* [To do]: Below are records; count how many of their lines contain the string "apply", and give only that number.

* [Items from a data source]:
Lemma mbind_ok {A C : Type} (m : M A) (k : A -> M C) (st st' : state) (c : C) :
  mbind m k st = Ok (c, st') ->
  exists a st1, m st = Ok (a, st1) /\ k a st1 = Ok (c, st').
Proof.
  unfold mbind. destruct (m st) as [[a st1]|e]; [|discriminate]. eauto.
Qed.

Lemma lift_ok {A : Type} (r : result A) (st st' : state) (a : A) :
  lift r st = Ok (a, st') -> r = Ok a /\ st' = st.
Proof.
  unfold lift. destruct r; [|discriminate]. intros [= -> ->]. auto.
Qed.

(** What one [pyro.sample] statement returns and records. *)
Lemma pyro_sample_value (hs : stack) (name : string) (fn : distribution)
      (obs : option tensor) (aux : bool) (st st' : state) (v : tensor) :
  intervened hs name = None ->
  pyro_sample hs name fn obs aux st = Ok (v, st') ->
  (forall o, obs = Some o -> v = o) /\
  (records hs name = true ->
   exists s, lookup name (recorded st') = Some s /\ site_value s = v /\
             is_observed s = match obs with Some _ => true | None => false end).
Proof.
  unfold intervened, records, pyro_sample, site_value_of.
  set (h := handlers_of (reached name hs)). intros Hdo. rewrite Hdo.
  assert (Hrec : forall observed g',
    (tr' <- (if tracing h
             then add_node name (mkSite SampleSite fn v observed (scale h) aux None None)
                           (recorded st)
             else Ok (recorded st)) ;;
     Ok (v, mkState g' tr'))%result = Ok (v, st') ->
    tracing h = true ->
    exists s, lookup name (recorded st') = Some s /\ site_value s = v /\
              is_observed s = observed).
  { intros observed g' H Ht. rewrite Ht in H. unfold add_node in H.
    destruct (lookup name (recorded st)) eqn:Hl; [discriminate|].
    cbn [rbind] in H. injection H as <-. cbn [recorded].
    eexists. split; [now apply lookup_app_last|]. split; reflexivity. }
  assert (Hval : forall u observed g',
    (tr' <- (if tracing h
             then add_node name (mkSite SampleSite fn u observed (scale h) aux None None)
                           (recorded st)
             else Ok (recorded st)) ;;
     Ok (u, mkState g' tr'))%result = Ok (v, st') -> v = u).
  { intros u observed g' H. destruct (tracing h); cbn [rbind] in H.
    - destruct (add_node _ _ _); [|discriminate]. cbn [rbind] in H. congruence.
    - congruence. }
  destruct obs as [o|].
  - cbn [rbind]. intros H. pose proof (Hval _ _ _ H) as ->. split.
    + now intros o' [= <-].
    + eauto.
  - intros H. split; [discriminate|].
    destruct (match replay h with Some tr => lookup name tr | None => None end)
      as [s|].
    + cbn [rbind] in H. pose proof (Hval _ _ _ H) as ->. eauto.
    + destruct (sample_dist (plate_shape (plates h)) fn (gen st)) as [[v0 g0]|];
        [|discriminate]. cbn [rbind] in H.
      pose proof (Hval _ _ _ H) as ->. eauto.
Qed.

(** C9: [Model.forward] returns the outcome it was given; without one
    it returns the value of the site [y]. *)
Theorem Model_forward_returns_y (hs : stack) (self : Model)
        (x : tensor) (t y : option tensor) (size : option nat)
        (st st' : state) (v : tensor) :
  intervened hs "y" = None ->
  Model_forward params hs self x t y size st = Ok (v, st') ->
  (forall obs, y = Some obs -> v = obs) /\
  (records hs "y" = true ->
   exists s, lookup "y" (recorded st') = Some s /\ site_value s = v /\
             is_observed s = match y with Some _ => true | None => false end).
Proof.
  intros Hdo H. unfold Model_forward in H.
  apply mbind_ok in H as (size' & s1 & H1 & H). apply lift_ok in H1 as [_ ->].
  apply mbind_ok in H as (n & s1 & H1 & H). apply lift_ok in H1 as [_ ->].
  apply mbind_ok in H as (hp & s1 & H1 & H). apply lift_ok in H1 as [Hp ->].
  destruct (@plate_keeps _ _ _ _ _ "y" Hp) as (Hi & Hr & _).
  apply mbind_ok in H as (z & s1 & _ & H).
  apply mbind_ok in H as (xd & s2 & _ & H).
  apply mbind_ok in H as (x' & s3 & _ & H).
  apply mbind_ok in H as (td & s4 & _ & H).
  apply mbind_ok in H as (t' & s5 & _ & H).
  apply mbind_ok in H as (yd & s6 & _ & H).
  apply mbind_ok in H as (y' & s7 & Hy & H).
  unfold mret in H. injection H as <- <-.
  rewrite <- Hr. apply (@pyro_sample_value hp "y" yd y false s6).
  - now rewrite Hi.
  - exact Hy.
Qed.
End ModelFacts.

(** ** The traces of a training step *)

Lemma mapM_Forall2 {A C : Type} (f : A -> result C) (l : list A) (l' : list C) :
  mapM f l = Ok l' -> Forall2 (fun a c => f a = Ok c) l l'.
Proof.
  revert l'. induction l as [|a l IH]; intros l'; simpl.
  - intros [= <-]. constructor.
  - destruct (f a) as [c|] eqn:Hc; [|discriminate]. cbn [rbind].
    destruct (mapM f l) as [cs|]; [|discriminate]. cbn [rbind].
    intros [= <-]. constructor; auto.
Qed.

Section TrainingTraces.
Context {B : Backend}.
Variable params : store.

* [Solution to this problem]: 12